大崎のロングスローなどで押し込んでくる水戸との自陣での競り合いの中から、57分には渡邉がカウンターで抜け出す。だが、素早く追いついてきた新井にタックルされ、シュートにまでは持ち込めなかった。水戸は61分、甲田英將を野瀬龍世に交代。ここから野瀬もアグレッシブな仕掛けで好機演出へと力を発揮する。直後の落合のFKの流れから落合に攻め込まれ、マイナスのパスに合わせた飯泉のシュートは濵田がファインセーブ。さらにこぼれ球に反応した寺沼のシュートにも濵田が体を張ったが、ファウル判定で大分ボールになり、大ピンチを乗り越えた。

 

やや形成挽回もロストからの被カウンター多発

片野坂知宏監督は65分、弓場を保田堅心に、宇津元を木本真翔に2枚替え。

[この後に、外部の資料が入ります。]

Lemma rearm (s : Interpreter) (c : Core World) :
  armed (if pending s then scheduleInterrupt (s, c) else (s, c)).
Proof.
  unfold armed. destruct (pending s) eqn:P; cbn [scheduleInterrupt fst snd].
  - intros _. apply (schedule_queues (mkTask (interruptTask (cpu s)) _)).
  - intros P'. rewrite P in P'. discriminate.
Qed.

(** X5.  Whenever the pending condition (IME set, an enabled request in
    IRF, IRQs enabled in CPSR) holds after [sendInterrupt], [writeIme],
    [writeIe] or [setCpsr], the call has put the CPU's interrupt task in the
    queue; and [writeIrf] cannot make the condition hold, so it keeps the
    property.  No pending interrupt is left without a delivery task. *)
Theorem pending_interrupt_is_queued (s : Interpreter) (c : Core World) :
  (forall bit, armed (sendInterrupt bit (s, c)))
  /\ (forall value, armed (writeIme value (s, c)))
  /\ (forall mask value, armed (writeIe mask value (s, c)))
  /\ (forall value save, armed (setCpsr value save (s, c)))
  /\ (forall mask value, armed (s, c) -> armed (writeIrf mask value s, c)).
Proof.
  split; [|split; [|split; [|split]]].
  - intros bit. unfold sendInterrupt.
    set (s1 := set_irf (Z.lor (irf s) (BIT bit)) s).
    destruct (truthy (Z.land (ie s1) (irf s1))) eqn:E.
    + destruct (truthy (ime s1) && negb (truthy (Z.land (cpsr s1) (BIT 7))))
        eqn:G.
      * unfold armed. cbn [scheduleInterrupt fst snd]. intros _.
        apply (schedule_queues (mkTask (interruptTask (cpu s1)) _)).
      * assert (P : pending s1 = false).
        { unfold pending. rewrite E, andb_true_r. exact G. }
        destruct (truthy (ime s1) || cpu s1); unfold armed; cbn [fst snd];
          intros P'; (change (pending s1 = true) in P');
          rewrite P in P'; discriminate.
    + unfold armed. cbn [fst snd]. unfold pending. rewrite E.
      rewrite andb_false_r. discriminate.
  - intros value. unfold writeIme. apply rearm.
  - intros mask value. unfold writeIe. apply rearm.
  - intros value save. unfold setCpsr.
    match goal with
    | |- context [let '(a, b) := ?t in _] => destruct t as [s1 c1]
    end.
    apply rearm.
  - intros mask value A P. cbn [fst snd] in *.
    apply A. apply (writeIrf_pending mask value s). exact P.
Qed.
Lemma isString_true (v : value) : isString v = true -> exists s, v = VStr s.
Proof.
  destruct v; simpl; try discriminate. intros _. now exists s.
Qed.

Lemma bind_eval {A B} (o : option A) (k : A -> M B) (st : walk_state) :
  bind (eval o) k st = match o with Some a => k a st | None => Exc st end.
Proof. unfold bind, eval. destruct o; reflexivity. Qed.

Lemma bind_get {B} (k : walk_state -> M B) (st : walk_state) :
  bind get k st = k st st.
Proof. reflexivity. Qed.

Lemma isHeavyDependency_true (heavy : list string) (v : value) :
  isHeavyDependency heavy v = Some true -> exists s, v = VStr s /\ isHeavy heavy s = true.
Proof.
  destruct v; simpl; try (destruct heavy; discriminate).
  intros H. exists s. split; [reflexivity | congruence].
Qed.

(** Symbolic execution of one visit function recorded in hypothesis [H]. *)
Ltac exec H :=
  repeat (cbv beta in H;
    first
      [ rewrite bind_eval in H
      | rewrite bind_get in H
      | match type of H with
        | context [match ?o with Some _ => _ | None => _ end] => destruct o eqn:?
        | context [if ?c then _ else _] => destruct c eqn:?
        end ]).

Ltac sites :=
  repeat match goal with
    | E : strictEqStr _ _ = true |- _ => apply strictEqStr_true in E; subst
    | E : isString _ = true |- _ => apply isString_true in E; destruct E as [? ->]
    | E : isHeavyDependency _ _ = Some true |- _ =>
        apply isHeavyDependency_true in E; destruct E as [? [? ?]]; subst
    | E : (_ && _)%bool = true |- _ => apply andb_true_iff in E; destruct E
    | E : (_ =? _) = true |- _ => apply Z.eqb_eq in E
    | E : VStr _ = VStr _ |- _ => inversion E; subst; clear E
    end.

67分、保田の右CKのクリアボールを渡邉がダイレクトに狙って枠の上。68分には渡邉が大崎に倒されて獲得したFKを保田が安藤に合わせにいったが相手に掻き出された。
 
保田の立ち回りで主導権をやや回復した大分は、徐々に再び好機を作りはじめる。72分には左サイドで細かくボールを動かしながらチャンスを窺い、保田が逆サイドへと送ったボールを茂が折り返して渡邉が頭で合わせに行くも打ち切れず、相手に掻き出されたところを木本がダイレクトで左足一閃。だが、この鋭いシュートも松原に阻まれた。
 
76分には2度、カウンターからのピンチ。濵田の野嶽へのアンダースローを野瀬にインターセプトされ、ドリブルでエリア内に進入されるが藤原が対応。その後のポゼッションから今度は藤原のクサビがカットされてカウンターで新井にシュートを許し、濵田が片手で掻き出してしのいだ。

 

ピンチもチャンスもありながらのドロー

大分は78分、渡邉を伊佐耕平にチェンジ。伊佐と長沢が前線から相手のパスコースに制限をかけながら戦いを続けた。79分にはサイドでボールを受けた大崎にドリブルでエリア内にまで進入を許す。少しバタついたが安藤が対応した。
 
81分には水戸が前田椋介に代えて髙岸憲伸。直後、サイドの競り合いから大崎のパスを受けた落合にミドルシュートを放たれるが枠の上へ。83分には野瀬のスピードに乗ったドリブル突破からのクロスに茂が足を出してCKに逃れた。水戸はさらに85分、新井を山本隼大に交代する。87分には大分が、茂を有働夢叶、長沢を中川寛斗に交代。伊佐と木本の2トップに野村と中川が左右SHという、きれいな4-4-2の形になる。
 
4分設けられたアディショナルタイムには、両軍がともにビッグチャンスを迎えた。90+2分には水戸。野瀬の落としから長尾優斗に右足で鋭いシュートを放たれたが、濱田が素早い反応で防ぐ。90+4分には大分。安藤のインターセプトからカウンターが発動し、保田が繋いで野村が持ち上がると右サイドを駆け上がっていた伊佐へとパスを出したが、伊佐がゴール前に送ったパスは味方に合わなかった。90+4分、保田の右CKのクリアボールを狙った野村のボレーも枠上に逸れ、試合は1-1のままタイムアップ。
 
監督交代後、クリーンシートで2連勝中だった水戸の勢いは削いだものの、こちらも前半の優勢を維持できず、またも勝点1止まり。前節の課題を継続するかたちとなった。